## What you are asked to do
The response should be the data again, identical in every line.

(Records contained in a dataset)
· · · · · · ·
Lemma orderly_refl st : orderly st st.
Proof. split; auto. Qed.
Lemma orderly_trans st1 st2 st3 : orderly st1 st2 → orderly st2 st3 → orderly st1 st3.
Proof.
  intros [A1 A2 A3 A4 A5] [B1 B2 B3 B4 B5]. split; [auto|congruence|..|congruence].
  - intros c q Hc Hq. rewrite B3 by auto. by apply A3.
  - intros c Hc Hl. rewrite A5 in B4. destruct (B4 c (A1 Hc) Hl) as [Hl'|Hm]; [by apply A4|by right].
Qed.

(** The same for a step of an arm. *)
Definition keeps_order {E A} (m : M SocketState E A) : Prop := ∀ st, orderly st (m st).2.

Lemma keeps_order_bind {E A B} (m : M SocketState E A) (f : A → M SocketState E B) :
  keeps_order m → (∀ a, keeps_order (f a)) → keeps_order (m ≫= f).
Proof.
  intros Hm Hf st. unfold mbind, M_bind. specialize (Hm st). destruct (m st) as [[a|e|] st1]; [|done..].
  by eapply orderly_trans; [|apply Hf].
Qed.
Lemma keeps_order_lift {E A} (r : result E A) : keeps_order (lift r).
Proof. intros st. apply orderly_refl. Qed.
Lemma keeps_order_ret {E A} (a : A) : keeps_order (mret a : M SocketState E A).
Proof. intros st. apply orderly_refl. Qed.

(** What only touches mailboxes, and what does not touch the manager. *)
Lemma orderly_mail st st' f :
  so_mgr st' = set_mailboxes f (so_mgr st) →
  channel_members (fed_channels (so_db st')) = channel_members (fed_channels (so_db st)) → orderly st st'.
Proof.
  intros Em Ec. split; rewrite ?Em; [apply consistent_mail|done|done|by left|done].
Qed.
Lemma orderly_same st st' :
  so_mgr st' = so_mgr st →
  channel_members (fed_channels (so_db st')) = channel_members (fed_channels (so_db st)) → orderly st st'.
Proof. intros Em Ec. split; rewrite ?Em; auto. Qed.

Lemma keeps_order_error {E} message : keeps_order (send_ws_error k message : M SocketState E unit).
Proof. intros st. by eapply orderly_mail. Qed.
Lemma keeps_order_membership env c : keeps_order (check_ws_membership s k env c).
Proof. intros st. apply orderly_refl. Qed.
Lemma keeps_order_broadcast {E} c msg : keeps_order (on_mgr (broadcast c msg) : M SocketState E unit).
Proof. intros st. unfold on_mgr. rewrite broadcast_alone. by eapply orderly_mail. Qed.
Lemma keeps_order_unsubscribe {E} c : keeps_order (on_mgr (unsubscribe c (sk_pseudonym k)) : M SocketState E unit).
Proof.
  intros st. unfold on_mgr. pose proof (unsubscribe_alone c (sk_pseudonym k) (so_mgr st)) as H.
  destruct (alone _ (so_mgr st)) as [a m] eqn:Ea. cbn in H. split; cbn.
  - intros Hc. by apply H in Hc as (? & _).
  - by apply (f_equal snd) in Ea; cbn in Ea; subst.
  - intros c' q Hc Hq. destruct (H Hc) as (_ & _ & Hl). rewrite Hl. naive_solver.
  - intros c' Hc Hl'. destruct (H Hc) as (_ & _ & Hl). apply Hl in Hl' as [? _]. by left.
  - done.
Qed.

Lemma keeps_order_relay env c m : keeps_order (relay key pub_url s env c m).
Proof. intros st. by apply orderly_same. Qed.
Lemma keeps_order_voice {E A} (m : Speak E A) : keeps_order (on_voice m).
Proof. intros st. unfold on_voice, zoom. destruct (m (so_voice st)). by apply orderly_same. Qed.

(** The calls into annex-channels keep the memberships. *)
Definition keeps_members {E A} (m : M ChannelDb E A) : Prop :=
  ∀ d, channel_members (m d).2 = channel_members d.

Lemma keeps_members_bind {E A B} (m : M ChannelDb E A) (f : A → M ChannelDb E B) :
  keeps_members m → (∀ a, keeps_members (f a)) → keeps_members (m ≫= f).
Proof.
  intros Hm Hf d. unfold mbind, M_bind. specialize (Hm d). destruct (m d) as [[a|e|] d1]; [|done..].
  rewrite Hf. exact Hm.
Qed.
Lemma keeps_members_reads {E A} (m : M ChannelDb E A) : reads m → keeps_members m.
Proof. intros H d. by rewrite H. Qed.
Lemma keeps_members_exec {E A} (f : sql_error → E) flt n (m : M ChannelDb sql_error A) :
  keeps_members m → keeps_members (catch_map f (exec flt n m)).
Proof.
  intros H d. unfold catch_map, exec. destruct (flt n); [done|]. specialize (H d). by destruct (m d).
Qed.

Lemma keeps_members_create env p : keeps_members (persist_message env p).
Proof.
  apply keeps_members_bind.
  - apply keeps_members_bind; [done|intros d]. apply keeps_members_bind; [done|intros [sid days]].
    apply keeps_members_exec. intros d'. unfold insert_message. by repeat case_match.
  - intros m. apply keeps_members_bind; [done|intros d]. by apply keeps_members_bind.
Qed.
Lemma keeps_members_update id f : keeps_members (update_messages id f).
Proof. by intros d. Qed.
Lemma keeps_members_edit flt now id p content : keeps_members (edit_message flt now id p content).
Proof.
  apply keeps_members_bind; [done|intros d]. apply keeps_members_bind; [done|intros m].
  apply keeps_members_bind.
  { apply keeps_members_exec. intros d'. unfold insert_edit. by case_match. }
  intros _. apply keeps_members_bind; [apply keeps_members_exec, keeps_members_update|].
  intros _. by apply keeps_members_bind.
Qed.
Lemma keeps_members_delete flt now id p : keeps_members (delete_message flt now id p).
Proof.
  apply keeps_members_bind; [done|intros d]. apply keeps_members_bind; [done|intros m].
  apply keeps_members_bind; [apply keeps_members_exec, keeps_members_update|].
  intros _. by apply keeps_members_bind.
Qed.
· · · · · · ·
## Result
Lemma orderly_refl st : orderly st st.
Proof. split; auto. Qed.
Lemma orderly_trans st1 st2 st3 : orderly st1 st2 → orderly st2 st3 → orderly st1 st3.
Proof.
  intros [A1 A2 A3 A4 A5] [B1 B2 B3 B4 B5]. split; [auto|congruence|..|congruence].
  - intros c q Hc Hq. rewrite B3 by auto. by apply A3.
  - intros c Hc Hl. rewrite A5 in B4. destruct (B4 c (A1 Hc) Hl) as [Hl'|Hm]; [by apply A4|by right].
Qed.

(** The same for a step of an arm. *)
Definition keeps_order {E A} (m : M SocketState E A) : Prop := ∀ st, orderly st (m st).2.

Lemma keeps_order_bind {E A B} (m : M SocketState E A) (f : A → M SocketState E B) :
  keeps_order m → (∀ a, keeps_order (f a)) → keeps_order (m ≫= f).
Proof.
  intros Hm Hf st. unfold mbind, M_bind. specialize (Hm st). destruct (m st) as [[a|e|] st1]; [|done..].
  by eapply orderly_trans; [|apply Hf].
Qed.
Lemma keeps_order_lift {E A} (r : result E A) : keeps_order (lift r).
Proof. intros st. apply orderly_refl. Qed.
Lemma keeps_order_ret {E A} (a : A) : keeps_order (mret a : M SocketState E A).
Proof. intros st. apply orderly_refl. Qed.

(** What only touches mailboxes, and what does not touch the manager. *)
Lemma orderly_mail st st' f :
  so_mgr st' = set_mailboxes f (so_mgr st) →
  channel_members (fed_channels (so_db st')) = channel_members (fed_channels (so_db st)) → orderly st st'.
Proof.
  intros Em Ec. split; rewrite ?Em; [apply consistent_mail|done|done|by left|done].
Qed.
Lemma orderly_same st st' :
  so_mgr st' = so_mgr st →
  channel_members (fed_channels (so_db st')) = channel_members (fed_channels (so_db st)) → orderly st st'.
Proof. intros Em Ec. split; rewrite ?Em; auto. Qed.

Lemma keeps_order_error {E} message : keeps_order (send_ws_error k message : M SocketState E unit).
Proof. intros st. by eapply orderly_mail. Qed.
Lemma keeps_order_membership env c : keeps_order (check_ws_membership s k env c).
Proof. intros st. apply orderly_refl. Qed.
Lemma keeps_order_broadcast {E} c msg : keeps_order (on_mgr (broadcast c msg) : M SocketState E unit).
Proof. intros st. unfold on_mgr. rewrite broadcast_alone. by eapply orderly_mail. Qed.
Lemma keeps_order_unsubscribe {E} c : keeps_order (on_mgr (unsubscribe c (sk_pseudonym k)) : M SocketState E unit).
Proof.
  intros st. unfold on_mgr. pose proof (unsubscribe_alone c (sk_pseudonym k) (so_mgr st)) as H.
  destruct (alone _ (so_mgr st)) as [a m] eqn:Ea. cbn in H. split; cbn.
  - intros Hc. by apply H in Hc as (? & _).
  - by apply (f_equal snd) in Ea; cbn in Ea; subst.
  - intros c' q Hc Hq. destruct (H Hc) as (_ & _ & Hl). rewrite Hl. naive_solver.
  - intros c' Hc Hl'. destruct (H Hc) as (_ & _ & Hl). apply Hl in Hl' as [? _]. by left.
  - done.
Qed.

Lemma keeps_order_relay env c m : keeps_order (relay key pub_url s env c m).
Proof. intros st. by apply orderly_same. Qed.
Lemma keeps_order_voice {E A} (m : Speak E A) : keeps_order (on_voice m).
Proof. intros st. unfold on_voice, zoom. destruct (m (so_voice st)). by apply orderly_same. Qed.

(** The calls into annex-channels keep the memberships. *)
Definition keeps_members {E A} (m : M ChannelDb E A) : Prop :=
  ∀ d, channel_members (m d).2 = channel_members d.

Lemma keeps_members_bind {E A B} (m : M ChannelDb E A) (f : A → M ChannelDb E B) :
  keeps_members m → (∀ a, keeps_members (f a)) → keeps_members (m ≫= f).
Proof.
  intros Hm Hf d. unfold mbind, M_bind. specialize (Hm d). destruct (m d) as [[a|e|] d1]; [|done..].
  rewrite Hf. exact Hm.
Qed.
Lemma keeps_members_reads {E A} (m : M ChannelDb E A) : reads m → keeps_members m.
Proof. intros H d. by rewrite H. Qed.
Lemma keeps_members_exec {E A} (f : sql_error → E) flt n (m : M ChannelDb sql_error A) :
  keeps_members m → keeps_members (catch_map f (exec flt n m)).
Proof.
  intros H d. unfold catch_map, exec. destruct (flt n); [done|]. specialize (H d). by destruct (m d).
Qed.

Lemma keeps_members_create env p : keeps_members (persist_message env p).
Proof.
  apply keeps_members_bind.
  - apply keeps_members_bind; [done|intros d]. apply keeps_members_bind; [done|intros [sid days]].
    apply keeps_members_exec. intros d'. unfold insert_message. by repeat case_match.
  - intros m. apply keeps_members_bind; [done|intros d]. by apply keeps_members_bind.
Qed.
Lemma keeps_members_update id f : keeps_members (update_messages id f).
Proof. by intros d. Qed.
Lemma keeps_members_edit flt now id p content : keeps_members (edit_message flt now id p content).
Proof.
  apply keeps_members_bind; [done|intros d]. apply keeps_members_bind; [done|intros m].
  apply keeps_members_bind.
  { apply keeps_members_exec. intros d'. unfold insert_edit. by case_match. }
  intros _. apply keeps_members_bind; [apply keeps_members_exec, keeps_members_update|].
  intros _. by apply keeps_members_bind.
Qed.
Lemma keeps_members_delete flt now id p : keeps_members (delete_message flt now id p).
Proof.
  apply keeps_members_bind; [done|intros d]. apply keeps_members_bind; [done|intros m].
  apply keeps_members_bind; [apply keeps_members_exec, keeps_members_update|].
  intros _. by apply keeps_members_bind.
Qed.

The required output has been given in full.